9/11 2001 i worked at washingtonpost.com. i lived 1.7 miles from work. i had just got done running and stretched out for my morning stretch in front of the news. i turned on the tv to see a plane crashing through a twin tower.
i thought this must be a caricature. but the cbs replay was in one of the tv corner. and then it flashed to the pentagon. i still couldn't believe my eyes. i called my boss.
he mumbled something and hung up. i didn't hear what he said but knew i had to get to work.
i got there as quickly as possible.
the tech team divided up. it was our job to keep the website up so frightened people could find out about loved ones. it was decided that the dynamic, high band-width part of the site should be moved onto a second home page. one of my team members took most of the images to an image storage facility we paid for... taking the burden off of our servers.
most of my team of four was told to monitor web servers for hackers. i had a cluster of three to monitor.
the day was a total blur. what i remember was going back and forth from the tv screen cluster in awe, just shaking my head. i remember finding out i had lost an ex-coworker, vicki yancy. my heart goes to her family. had i not quit a previous job i could have been with vicki.
i remember my ex boyfriend calling me with a frightened voice. he explained he was calling everyone.
we all called everyone that day. everyone was worried that someone may have had an inadvertent trip to the pentagon. we *all* called our new york friends... with the rest of the nation.
proudly we were the only major news national web site with over 98% availability that day.... thanks to someone's quick thinking (i can't take any credit)

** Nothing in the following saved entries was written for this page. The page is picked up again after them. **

(** * Image-to-Python converter: sampling and code emission

    A shallow embedding of [image_to_python_sketch.py]: the two samplers
    ([image_to_points_sketch], [image_to_points_color]), the two emitters
    ([generate_python_code_sketch], [generate_python_code_color]) and the
    size selection of [main], together with the parts of Pillow, NumPy and
    [textwrap] those functions call.

    Python integers are [Z].  A raised exception is [None].  A decoded
    Pillow image is a record of its size and a pixel accessor; a NumPy
    array of shape (h, w) is a list of h rows of w entries. *)

From Stdlib Require Import ZArith QArith Qround Qabs List Bool Lia.
From Stdlib Require Import Sorted.
From Stdlib Require String Ascii DecimalString SpecFloat DecimalPos DecimalZ.
Import ListNotations.

Local Open Scope Z_scope.

(** ** Images *)

(** [Image.size] is [(im_width, im_height)]; [im_pixel x y] is the value
    [Image.getpixel((x, y))] returns.  [P] is [Z] for mode "L" and a triple
    for mode "RGB". *)
Record Image (P : Type) : Type := mkImage {
  im_width : Z;
  im_height : Z;
  im_pixel : Z -> Z -> P
}.

Arguments mkImage {P} _ _ _.
Arguments im_width {P} _.
Arguments im_height {P} _.
Arguments im_pixel {P} _ _ _.

(** Python's [range(n)]. *)
Definition range (n : Z) : list Z := map Z.of_nat (seq 0 (Z.to_nat n)).

(** ** Pillow *)

Module Pillow.

(** [min(math.floor(number), math.ceil(number), key=key)] keeps the floor
    unless the ceiling has a strictly smaller key; the result is clamped
    below by 1. *)
Definition round_aspect (number : Q) (key : Z -> Q) : Z :=
  let lo := Qfloor number in
  let hi := Qceiling number in
  Z.max (if Qle_bool (key lo) (key hi) then lo else hi) 1.

(** The nested function [preserve_aspect_ratio] of [Image.thumbnail]
    (Pillow 7 and later).  The outer [option] is the exception
    ([ZeroDivisionError], from [width / height], [x / y] or [x / aspect]),
    the inner one is Python's [None] ("the image already fits").  Pillow
    evaluates the quotients in binary64; they are exact rationals here. *)
Definition preserve_aspect_ratio (width height : Z) (provided_size : Z * Z)
  : option (option (Z * Z)) :=
  let '(x, y) := provided_size in
  if (width <=? x) && (height <=? y) then Some None
  else if height =? 0 then None
  else
    let aspect := (inject_Z width / inject_Z height)%Q in
    if y =? 0 then None
    else if Qle_bool aspect (inject_Z x / inject_Z y) then
      let x' := round_aspect (inject_Z y * aspect)
                  (fun n => Qabs (aspect - inject_Z n / inject_Z y)) in
      Some (Some (x', y))
    else if width =? 0 then None
    else
      let y' := round_aspect (inject_Z x / aspect)
                  (fun n => if n =? 0 then 0%Q
                            else Qabs (aspect - inject_Z x / inject_Z n)) in
      Some (Some (x, y')).

Section Resize.

Context {P : Type}.

(** [resample im w h x y]: the pixel at (x, y) of [im] resized to w by h
    (bicubic interpolation in Pillow; its arithmetic is not modelled). *)
Variable resample : Image P -> Z -> Z -> Z -> Z -> P.

(** [Image.resize]: a non-positive side raises [ValueError]. *)
Definition resize (im : Image P) (size : Z * Z) : option (Image P) :=
  let '(w, h) := size in
  if (w <=? 0) || (h <=? 0) then None
  else Some (mkImage w h (resample im w h)).

(** [Image.thumbnail(size)], returning the image it leaves in place.  The
    image comes from [convert], so [draft] answers [None] and the size is
    the one [preserve_aspect_ratio] computes after [load]; the image is
    resized only when that size differs from its own. *)
Definition thumbnail (im : Image P) (size : Z * Z) : option (Image P) :=
  match preserve_aspect_ratio (im_width im) (im_height im) size with
  | None => None
  | Some None => Some im
  | Some (Some size') =>
      if (fst size' =? im_width im) && (snd size' =? im_height im)
      then Some im
      else resize im size'
  end.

the next morning (9/12) i decided to run to work. i was sitting at my desk having a telephone conversation. i had to hang up the phone mid-sentence. i couldn't breathe. i told my coworker.
he said, "i'll call an ambulance".
i said no, "it's just asthma, probably (i didn't know... i just didn't want to get hauled out on an ambulance in front of my whole work space)".
a coworker rushed up with an inhaler. it did no good. i'm glad my other coworker had ignored my ambulance protestation. the stretcher showed up instantly.
i was hauled off to arlington hospital. i remember the sounds of the fighter air craft flying overhead in the short ambulance trip. mostly because my father had taught me they are not allowed to fly over cities. they were there that day.
i sat there in E.R. there with so many with needs much greater than mine. i was merely frightened. i still couldn't breathe but there were burn victims coming in one-by-one as they dug them out of the wreckage. they hand bandages over pieces of their face and/or hands or everywhere.
finally, two hours later i rang the bell of the nurse when i couldn't feel my extremeties anymore. please, don't think i'm feeling sorry for myself. i'm not. they did a wonderful job and they had so much to deal with. i was only in mild trouble, not like those around me.
they gave me a breathing mixture which put me to right quickly. i'll never forget that scene in the ER that day. i'm sure it was much worse throughout new york and pa but it made an impact on me.
they said i had inhaled the still burning jet fuel running up the steep hills next to courthouse metro in arlington. it is invisible and it had burned all night. they said many people came in for breathing traumas.
i thank my coworkers (i don't work there anymore). but i will never forget those days. the days of 9/11 and the days after. the grief the nation felt.
i bow my heart in silence for the victims of 9/11, of terrorism, of war. each life has a value and should never be squandered.